- **WHAT IS BEING ASKED**
This exercise calls for every record to be set down exactly.

(Saved entries)
+ + + + + + +
(** X23. A name given with the command is looked up and the store is
    left alone: for a name GitHub does not know the answer is the entry
    "no such user", for one it knows the embed is sent, linked to the
    user's page and carrying the avatar; the group command and the info
    command answer alike. *)
Theorem explicit_user_leaves_store (ctx : context) (loc : locale) (inv : invocation)
    (c : collection) (user : string) :
  user <> ""%string -> data inv = None ->
  (get_user inv user = None ->
   user_command_group ctx loc inv false c (Some user)
     = Replied (Failed "generic.nonexistent.user.base") c) /\
  (forall u, get_user inv user = Some u ->
   exists embed,
     user_command_group ctx loc inv false c (Some user) = Replied (Sent embed (u_url u)) c /\
     info_url embed = u_url u /\ info_thumbnail embed = u_avatarUrl u) /\
  user_info_command ctx loc inv false c (Some user)
    = user_command_group ctx loc inv false c (Some user).
Proof.
  intros Hne Hdata.
  assert (Hno : no_user (Some user) = false).
  { unfold no_user. cbn. apply String.eqb_neq in Hne. rewrite Hne. reflexivity. }
  unfold user_info_command, user_command_group. rewrite Hno. cbn [default from_option id].
  unfold user_info_body. rewrite Hdata.
  split; [|split; [|reflexivity]].
  - intros Hget. rewrite Hget. reflexivity.
  - intros u Hget. rewrite Hget. destruct user as [|ch user]; [contradiction|].
    cbn [user_info_embed]. eexists. split; [reflexivity|]. split; reflexivity.
Qed.

Lemma explicit_user_leaves_store_witness :
  let ctx := {| fmt := fun _ entry _ => entry; rounded := 0 |} in
  let loc := {| l := fun path => path; format := fun t _ => t;
                capitalize := fun s => s;
                github_to_discord_timestamp := fun s => s |} in
  let inv := {| author := 5; data := None; get_user := fun _ => None |} in
  user_command_group ctx loc inv false ∅ (Some "ghost"%string)
    = Replied (Failed "generic.nonexistent.user.base") ∅.
Proof.
  intros ctx loc inv.
  exact (proj1 (explicit_user_leaves_store ctx loc inv ∅ "ghost"
                  ltac:(discriminate) eq_refl) eq_refl).
Defined.

(** X24. The counts of organisations, followers, followed users and
    repositories are worded by three cases: 0 takes the entry that says
    there are none, 1 the singular entry, and any other count the plural
    entry with the number in it. *)
Theorem counts_are_worded_by_case (ctx : context) (loc : locale) (what none : string)
    (count : Z) (url : string) :
  (count = 0 ->
   orgs loc count = (l loc "user.info.orgs.no_orgs" +:+ newline)%string /\
   follow_phrase ctx loc what none count url = l loc ("user.info." +:+ what +:+ "." +:+ none) /\
   repos ctx loc count url = (l loc "user.info.repos.no_repos" +:+ newline)%string) /\
  (count = 1 ->
   orgs loc count = (l loc "user.info.orgs.singular" +:+ newline)%string /\
   follow_phrase ctx loc what none count url
     = fmt ctx "user info" (what +:+ " singular") [(url +:+ "?tab=" +:+ what)%string] /\
   repos ctx loc count url
     = (fmt ctx "user info" "repos singular" [(url +:+ "?tab=repositories")%string]
        +:+ newline)%string) /\
  (count <> 0 -> count <> 1 ->
   orgs loc count
     = (format loc (l loc "user.info.orgs.plural") [str_of_int count] +:+ newline)%string /\
   follow_phrase ctx loc what none count url
     = fmt ctx "user info" (what +:+ " plural")
         [str_of_int count; (url +:+ "?tab=" +:+ what)%string] /\
   repos ctx loc count url
     = (fmt ctx "user info" "repos plural"
          [str_of_int count; (url +:+ "?tab=repositories")%string] +:+ newline)%string).
Proof.
  unfold orgs, follow_phrase, repos. split; [|split].
  - intros ->. repeat split.
  - intros ->. repeat split.
  - intros H0 H1. apply Z.eqb_neq in H0, H1. rewrite H0, H1. repeat split.
Qed.

Lemma counts_are_worded_by_case_witness :
  let ctx := {| fmt := fun _ entry args => entry +:+ ":" +:+ String.concat "," args;
                rounded := 0 |} in
  let loc := {| l := fun path => path; format := fun t args => t +:+ String.concat "," args;
                capitalize := fun s => s;
                github_to_discord_timestamp := fun s => s |} in
  repos ctx loc 2 "https://github.com/octocat"
    = (fmt ctx "user info" "repos plural"
         [str_of_int 2; "https://github.com/octocat?tab=repositories"%string]
       +:+ newline)%string.
Proof.
  intros ctx loc.
  destruct (counts_are_worded_by_case ctx loc "followers" "no_followers" 2
              "https://github.com/octocat") as (_ & _ & Hplural).
  destruct (Hplural ltac:(lia) ltac:(lia)) as (_ & _ & Hrepos). exact Hrepos.
Defined.

Lemma link_target_kept (caption target : string) (rest : list (option string * string)) :
  target <> ""%string ->
  link_strings ((Some target, caption) :: rest) =
    ("- [" +:+ caption +:+ "](" +:+ target +:+ ")")%string :: link_strings rest.
Proof.
  intros Hne. unfold link_strings. cbn [omap list_omap fst snd].
  apply String.eqb_neq in Hne. rewrite Hne. reflexivity.
Qed.

Lemma link_target_dropped (caption : string) (rest : list (option string * string)) :
  link_strings ((None, caption) :: rest) = link_strings rest.
Proof. reflexivity. Qed.

Lemma prefixed_not_empty (p s : string) : p <> ""%string -> (p +:+ s)%string <> ""%string.
Proof. destruct p as [|c p]; [contradiction|]. PyFacts.string_app. discriminate. Qed.

Lemma user_info_embed_fields (ctx : context) (loc : locale) (user : string)
    (u : user_object) (embed : info_embed) :
  user_info_embed ctx loc user u = inr embed ->
  exists bio_field info,
    (length bio_field <= 1)%nat /\
    info_fields embed =
      bio_field
      ++ [ {| field_name := ":mag_right: " +:+ l loc "user.info.glossary.1" +:+ ":";
              field_value := info; inline := false |} ]
      ++ match link_strings (links loc u) with
         | [] => []
         | strings =>
             [ {| field_name := ":link: " +:+ l loc "user.info.glossary.2" +:+ ":";
                  field_value := String.concat newline strings; inline := false |} ]
         end.
Proof.
  unfold user_info_embed. destruct user as [|ch user]; [discriminate|].
  intros [= <-]. eexists _, _. split; [|reflexivity].
  destruct (bio u) as [text|]; [|cbn; lia].
  destruct (0 <? String.length text)%nat; cbn; lia.
Qed.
+ + + + + + +
- **COMPLETED TASK**
(** X23. A name given with the command is looked up and the store is
    left alone: for a name GitHub does not know the answer is the entry
    "no such user", for one it knows the embed is sent, linked to the
    user's page and carrying the avatar; the group command and the info
    command answer alike. *)
Theorem explicit_user_leaves_store (ctx : context) (loc : locale) (inv : invocation)
    (c : collection) (user : string) :
  user <> ""%string -> data inv = None ->
  (get_user inv user = None ->
   user_command_group ctx loc inv false c (Some user)
     = Replied (Failed "generic.nonexistent.user.base") c) /\
  (forall u, get_user inv user = Some u ->
   exists embed,
     user_command_group ctx loc inv false c (Some user) = Replied (Sent embed (u_url u)) c /\
     info_url embed = u_url u /\ info_thumbnail embed = u_avatarUrl u) /\
  user_info_command ctx loc inv false c (Some user)
    = user_command_group ctx loc inv false c (Some user).
Proof.
  intros Hne Hdata.
  assert (Hno : no_user (Some user) = false).
  { unfold no_user. cbn. apply String.eqb_neq in Hne. rewrite Hne. reflexivity. }
  unfold user_info_command, user_command_group. rewrite Hno. cbn [default from_option id].
  unfold user_info_body. rewrite Hdata.
  split; [|split; [|reflexivity]].
  - intros Hget. rewrite Hget. reflexivity.
  - intros u Hget. rewrite Hget. destruct user as [|ch user]; [contradiction|].
    cbn [user_info_embed]. eexists. split; [reflexivity|]. split; reflexivity.
Qed.

Lemma explicit_user_leaves_store_witness :
  let ctx := {| fmt := fun _ entry _ => entry; rounded := 0 |} in
  let loc := {| l := fun path => path; format := fun t _ => t;
                capitalize := fun s => s;
                github_to_discord_timestamp := fun s => s |} in
  let inv := {| author := 5; data := None; get_user := fun _ => None |} in
  user_command_group ctx loc inv false ∅ (Some "ghost"%string)
    = Replied (Failed "generic.nonexistent.user.base") ∅.
Proof.
  intros ctx loc inv.
  exact (proj1 (explicit_user_leaves_store ctx loc inv ∅ "ghost"
                  ltac:(discriminate) eq_refl) eq_refl).
Defined.

(** X24. The counts of organisations, followers, followed users and
    repositories are worded by three cases: 0 takes the entry that says
    there are none, 1 the singular entry, and any other count the plural
    entry with the number in it. *)
Theorem counts_are_worded_by_case (ctx : context) (loc : locale) (what none : string)
    (count : Z) (url : string) :
  (count = 0 ->
   orgs loc count = (l loc "user.info.orgs.no_orgs" +:+ newline)%string /\
   follow_phrase ctx loc what none count url = l loc ("user.info." +:+ what +:+ "." +:+ none) /\
   repos ctx loc count url = (l loc "user.info.repos.no_repos" +:+ newline)%string) /\
  (count = 1 ->
   orgs loc count = (l loc "user.info.orgs.singular" +:+ newline)%string /\
   follow_phrase ctx loc what none count url
     = fmt ctx "user info" (what +:+ " singular") [(url +:+ "?tab=" +:+ what)%string] /\
   repos ctx loc count url
     = (fmt ctx "user info" "repos singular" [(url +:+ "?tab=repositories")%string]
        +:+ newline)%string) /\
  (count <> 0 -> count <> 1 ->
   orgs loc count
     = (format loc (l loc "user.info.orgs.plural") [str_of_int count] +:+ newline)%string /\
   follow_phrase ctx loc what none count url
     = fmt ctx "user info" (what +:+ " plural")
         [str_of_int count; (url +:+ "?tab=" +:+ what)%string] /\
   repos ctx loc count url
     = (fmt ctx "user info" "repos plural"
          [str_of_int count; (url +:+ "?tab=repositories")%string] +:+ newline)%string).
Proof.
  unfold orgs, follow_phrase, repos. split; [|split].
  - intros ->. repeat split.
  - intros ->. repeat split.
  - intros H0 H1. apply Z.eqb_neq in H0, H1. rewrite H0, H1. repeat split.
Qed.

Lemma counts_are_worded_by_case_witness :
  let ctx := {| fmt := fun _ entry args => entry +:+ ":" +:+ String.concat "," args;
                rounded := 0 |} in
  let loc := {| l := fun path => path; format := fun t args => t +:+ String.concat "," args;
                capitalize := fun s => s;
                github_to_discord_timestamp := fun s => s |} in
  repos ctx loc 2 "https://github.com/octocat"
    = (fmt ctx "user info" "repos plural"
         [str_of_int 2; "https://github.com/octocat?tab=repositories"%string]
       +:+ newline)%string.
Proof.
  intros ctx loc.
  destruct (counts_are_worded_by_case ctx loc "followers" "no_followers" 2
              "https://github.com/octocat") as (_ & _ & Hplural).
  destruct (Hplural ltac:(lia) ltac:(lia)) as (_ & _ & Hrepos). exact Hrepos.
Defined.

Lemma link_target_kept (caption target : string) (rest : list (option string * string)) :
  target <> ""%string ->
  link_strings ((Some target, caption) :: rest) =
    ("- [" +:+ caption +:+ "](" +:+ target +:+ ")")%string :: link_strings rest.
Proof.
  intros Hne. unfold link_strings. cbn [omap list_omap fst snd].
  apply String.eqb_neq in Hne. rewrite Hne. reflexivity.
Qed.

Lemma link_target_dropped (caption : string) (rest : list (option string * string)) :
  link_strings ((None, caption) :: rest) = link_strings rest.
Proof. reflexivity. Qed.

Lemma prefixed_not_empty (p s : string) : p <> ""%string -> (p +:+ s)%string <> ""%string.
Proof. destruct p as [|c p]; [contradiction|]. PyFacts.string_app. discriminate. Qed.

Lemma user_info_embed_fields (ctx : context) (loc : locale) (user : string)
    (u : user_object) (embed : info_embed) :
  user_info_embed ctx loc user u = inr embed ->
  exists bio_field info,
    (length bio_field <= 1)%nat /\
    info_fields embed =
      bio_field
      ++ [ {| field_name := ":mag_right: " +:+ l loc "user.info.glossary.1" +:+ ":";
              field_value := info; inline := false |} ]
      ++ match link_strings (links loc u) with
         | [] => []
         | strings =>
             [ {| field_name := ":link: " +:+ l loc "user.info.glossary.2" +:+ ":";
                  field_value := String.concat newline strings; inline := false |} ]
         end.
Proof.
  unfold user_info_embed. destruct user as [|ch user]; [discriminate|].
  intros [= <-]. eexists _, _. split; [|reflexivity].
  destruct (bio u) as [text|]; [|cbn; lia].
  destruct (0 <? String.length text)%nat; cbn; lia.
Qed.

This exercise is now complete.